Day however brought about a new perspective. Nurses speaking tenderly to the old lady in pain, laughing and joking with the wards chatterbox, or sheltering the embarrassed with an NHS no nonsense bed bath. Relatives arrived in the afternoon pleased to touch the wrinkled hand, kissing the fevered brow, bringing gifts new and familiar to brighten each small world. What struck me most was the delight most staff and visitors shared in carrying a loved one’s burden.

The legislative fight for voluntary euthanasia is without doubt complex and needing great wisdom from the many involved, particularly the doctors and nurses, clergy, politicians etc. with life and death legal decisions to make. We must pray with great compassion for all those who suffer and for those seeking to address the complexities of this important issue.

I wanted to simply address the common mantra, "I don't want to be burden to anyone" to those of us who are believers.  I would like to ask, “when did being a burden” become something to be avoided. Babies arrive burdensome. In fact it takes a Transit van or garage to store baby burden equipment. Mothers bodies are not their own, fathers learn the happy art of nappy changing, and sound sleep becomes a distant memory as Zombie-like adults are consumed with their precious little burdens.

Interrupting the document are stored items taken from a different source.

(** Pids are 31 bits wide: fewer than [2 ^ 31 - 1] processes are ever made. *)
Inductive step : table * (nat → thread) → table * (nat → thread) → Prop :=
| step_fork t pc i np t' :
    running t i → pc i = TRun → t_nextpid t < 2 ^ 31 - 1 → fork_alloc i t = Ok (Some np) t' →
    step (t, pc) (t', upd (upd pc np TRun) i (TFork1 np))
| step_nofork t pc i t' :
    running t i → pc i = TRun → t_nextpid t < 2 ^ 31 - 1 → fork_alloc i t = Ok None t' →
    step (t, pc) (t', pc)
| step_parent t pc i np t' :
    running t i → pc i = TFork1 np → fork_parent i np t = Ok tt t' →
    step (t, pc) (t', upd pc i (TFork2 np))
| step_ready t pc i np t' :
    running t i → pc i = TFork2 np → fork_ready np t = Ok tt t' →
    step (t, pc) (t', upd pc i TRun)
| step_close t pc i t' :
    running t i → pc i = TRun → exit_close i t = Ok tt t' →
    step (t, pc) (t', upd pc i TExit)
| step_zombie t pc i status t' :
    running t i → pc i = TExit → exit_zombie i status t = Ok tt t' →
    step (t, pc) (t', upd pc i TGone)
| step_wait t pc i addr r t' :
    running t i → pc i = TRun → bind wait_acquire (λ _, wait_scan i addr) t = Ok r t' →
    step (t, pc) (t', upd pc i (after_scan r))
| step_wait_sleep t pc i t' :
    running t i → pc i = TWait1 → sleep_enter i (AtProc i) wait_release t = Ok tt t' →
    step (t, pc) (t', upd pc i TWait2)
| step_wait_again t pc i addr r t' :
    running t i → pc i = TWait2 → wait_again i addr t = Ok r t' →
    step (t, pc) (t', upd pc i (after_scan r))
| step_sleep t pc i a t' :
    running t i → pc i = TRun → sleep_enter i (AtAddr a) (ret tt) t = Ok tt t' →
    step (t, pc) (t', upd pc i TSleep)
| step_resume t pc i t' :
    running t i → pc i = TSleep → sleep_leave i t = Ok tt t' →
    step (t, pc) (t', upd pc i TRun)
| step_wakeup t pc self a t' :           (* by a process or an interrupt *)
    wakeup self (AtAddr a) t = Ok tt t' →
    step (t, pc) (t', pc)
| step_kill t pc i pid r t' :
    running t i → pc i = TRun → kill pid t = Ok r t' →
    step (t, pc) (t', pc)
| step_yield t pc i t' :                 (* a timer interrupt, with no lock held *)
    running t i → pc i ≠ TWait1 → yield i t = Ok tt t' →
    step (t, pc) (t', pc)
| step_sched t pc i b t' :
    scheduler_turn i t = Ok b t' →
    step (t, pc) (t', pc).

(** ** The invariant *)

Definition alive (w : pview) : Prop := v_state w ∉ [UNUSED; USED; ZOMBIE].

(** The table by itself. *)
Record table_inv (v : tview) : Prop := {
  in_len : length (tv_procs v) = Z.to_nat NPROC;
  in_unused : ∀ i w, tv_procs v !! i = Some w → v_state w = UNUSED → v_pid w = 0 ∧ v_parent w = None;
  in_next : tv_nextpid v < 2 ^ 31;
  in_pid : ∀ i w, tv_procs v !! i = Some w → v_state w ≠ UNUSED → 1 ≤ v_pid w < tv_nextpid v;
  in_pids : ∀ i j w w', tv_procs v !! i = Some w → tv_procs v !! j = Some w' →
    v_state w ≠ UNUSED → v_pid w = v_pid w' → i = j;
  in_init : ∃ i w, tv_init v = Some i ∧ tv_procs v !! i = Some w ∧ v_parent w = None ∧ alive w;
  in_parent : ∀ i w q, tv_procs v !! i = Some w → v_parent w = Some q →
    ∃ wq, tv_procs v !! q = Some wq ∧ alive wq;
}.
(** The processes' progress: one that has no parent is init or has not been
    given one yet; a child being forked belongs to one forking process; init
    does not exit;
    [wait_lock] is held by the process about to sleep in [wait]. And no wakeup
    is lost: a process that sleeps in [wait], or is about to, has a child, and
    none of its children is a zombie. *)
Record thread_inv (v : tview) (pc : nat → thread) : Prop := {
  in_orphan : ∀ i w, tv_procs v !! i = Some w → v_state w ≠ UNUSED → v_parent w = None →
    tv_init v = Some i ∨ ∃ f, pc f = TFork1 i;
  in_fork1 : ∀ f np, pc f = TFork1 np →
    ∃ w, tv_procs v !! np = Some w ∧ v_state w = USED ∧ v_parent w = None;
  in_fork2 : ∀ f np, pc f = TFork2 np →
    ∃ w, tv_procs v !! np = Some w ∧ v_state w = USED ∧ v_parent w = Some f;
  in_forks : ∀ f g np, pc f = TFork1 np ∨ pc f = TFork2 np → pc g = TFork1 np ∨ pc g = TFork2 np → f = g;
  in_state : ∀ i w, tv_procs v !! i = Some w →
    match v_state w with
    | UNUSED | ZOMBIE => pc i = TGone
    | USED => pc i = TRun ∧ ∃ f, pc f = TFork1 i ∨ pc f = TFork2 i
    | SLEEPING => pc i = TWait2 ∧ v_chan w = AtProc i ∨ pc i = TSleep ∧ ∃ a, v_chan w = AtAddr a
    | RUNNABLE => pc i ≠ TGone ∧ pc i ≠ TWait1
    | RUNNING => pc i ≠ TGone
    end;
  in_lock : ∀ i, pc i = TWait1 → tv_wait v = true ∧ ∀ j, pc j = TWait1 → j = i;
  in_locked : tv_wait v = true → ∃ i, pc i = TWait1;
  in_out : ∀ i, (Z.to_nat NPROC ≤ i)%nat → pc i = TGone;
  in_wait : ∀ i w, tv_procs v !! i = Some w →
    pc i = TWait1 ∨ pc i = TWait2 ∧ v_state w = SLEEPING →
    (∃ j wj, tv_procs v !! j = Some wj ∧ v_parent wj = Some i) ∧
    ∀ j wj, tv_procs v !! j = Some wj → v_parent wj = Some i → v_state wj ≠ ZOMBIE;
  in_exit : ∀ i, pc i = TExit → tv_init v ≠ Some i;
}.
Definition inv (v : tview) (pc : nat → thread) : Prop := table_inv v ∧ thread_inv v pc.

Lemma alive_spec w : alive w ↔ v_state w = SLEEPING ∨ v_state w = RUNNABLE ∨ v_state w = RUNNING.
Proof. unfold alive. destruct (v_state w); set_solver. Qed.

Lemma alive_ne w : alive w → v_state w ≠ UNUSED ∧ v_state w ≠ USED ∧ v_state w ≠ ZOMBIE.
Proof. rewrite alive_spec. intros [E|[E|E]]; rewrite E; done. Qed.

(** The threads that hold something. *)
Definition holds (x : thread) : bool :=
  match x with TFork1 _ | TFork2 _ | TWait1 | TExit | TGone => true | _ => false end.
Definition state_ok (i : nat) (w : pview) (x : thread) : Prop :=
  match v_state w with
  | SLEEPING => x = TWait2 ∧ v_chan w = AtProc i ∨ x = TSleep ∧ ∃ a, v_chan w = AtAddr a
  | RUNNABLE => x ≠ TGone ∧ x ≠ TWait1
  | RUNNING => x ≠ TGone
  | _ => False
  end.

Lemma lookup_insert_cases {A} (l : list A) i x j y :
  <[i := x]> l !! j = Some y → j = i ∧ y = x ∨ j ≠ i ∧ l !! j = Some y.
Proof.
  destruct (decide (j = i)) as [->|Hne]; [|rewrite list_lookup_insert_ne by done; by right].
  intros H. left. split; [done|]. pose proof (lookup_lt_Some _ _ _ H) as Hlt.
  rewrite length_insert in Hlt. rewrite list_lookup_insert_eq in H by done. by injection H.
Qed.

(** What a process may do to itself, and wakeups to others: it stays alive, or
    stays as it is; it keeps its pid and parent and what it holds; and nobody
    starts to sleep in [wait]. *)
Definition moves (pc pc' : nat → thread) (j : nat) (w w' : pview) : Prop :=
  v_pid w' = v_pid w ∧ v_parent w' = v_parent w ∧
  (pc' j = pc j ∨ holds (pc j) = false ∧ holds (pc' j) = false) ∧
  (v_state w' = v_state w ∧ (v_state w = SLEEPING → v_chan w' = v_chan w) ∧ pc' j = pc j ∨ alive w ∧ alive w' ∧ state_ok j w' (pc' j) ∧
    (pc' j = TWait2 → v_state w' = SLEEPING → pc j = TWait2 ∧ v_state w = SLEEPING)).
Lemma moves_state pc pc' j w w' x : moves pc pc' j w w' →
  x = UNUSED ∨ x = USED ∨ x = ZOMBIE → v_state w' = x ↔ v_state w = x.
Proof.
  intros (_ & _ & _ & [[-> _]|(Ha & Ha' & _)]) Hx; [done|].
  destruct (alive_ne _ Ha) as (? & ? & ?), (alive_ne _ Ha') as (? & ? & ?).
  split; intros E; destruct Hx as [->|[->| ->]]; congruence.
Qed.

Interesting to reflect that God became a burden, a baby in need as any other human child. Even in his hour of greatest need at Calvary where we read of his betrayal and abandonment from his Father and his disciples we glimpse burden carriers. His mother, with a few of his closest, cried, cared and took his bruised and bloodied body. They then washed, wrapped and laid it carefully to rest in the tomb. Jesus became a burden as well as a burden carrier. It was Jesus who encouraged his disciples to take up their cross daily and it is Paul who writes, “carry one another's burdens and in this way you fulfill the law of Christ” (Gal 6:2).

I wonder in our modern world that places happiness as almost a human right and the ultimate goal of human existence, if suffering, sickness and even death need to be legally sanitized and brushed under an easily available and presentable NHS bed sheet! We all desire a good death, as free from pain as possible, and as far removed from public view, embarrassment and avoiding all those costly care and drugs (particularly if we are beneficiaries of the relatives will). But is it biblical and should we not embrace the burdens God gives each one of us with faith?

Let me finish by talking of a dear friend of mine. A church leader married for over 50 years who has for the past 4 years held his beloveds hand as she has battled with Alzheimer’s. He has never once in my hearing complained and watching his pure delight in caring for his wife in her confusion and distress I am reminded of the 16th century Bishop who said "Marriage has less beauty but more safety, it is full of sorrows and full of joys. It lies under more burdens but is supported by all the strengths of love and those burdens are delightful!"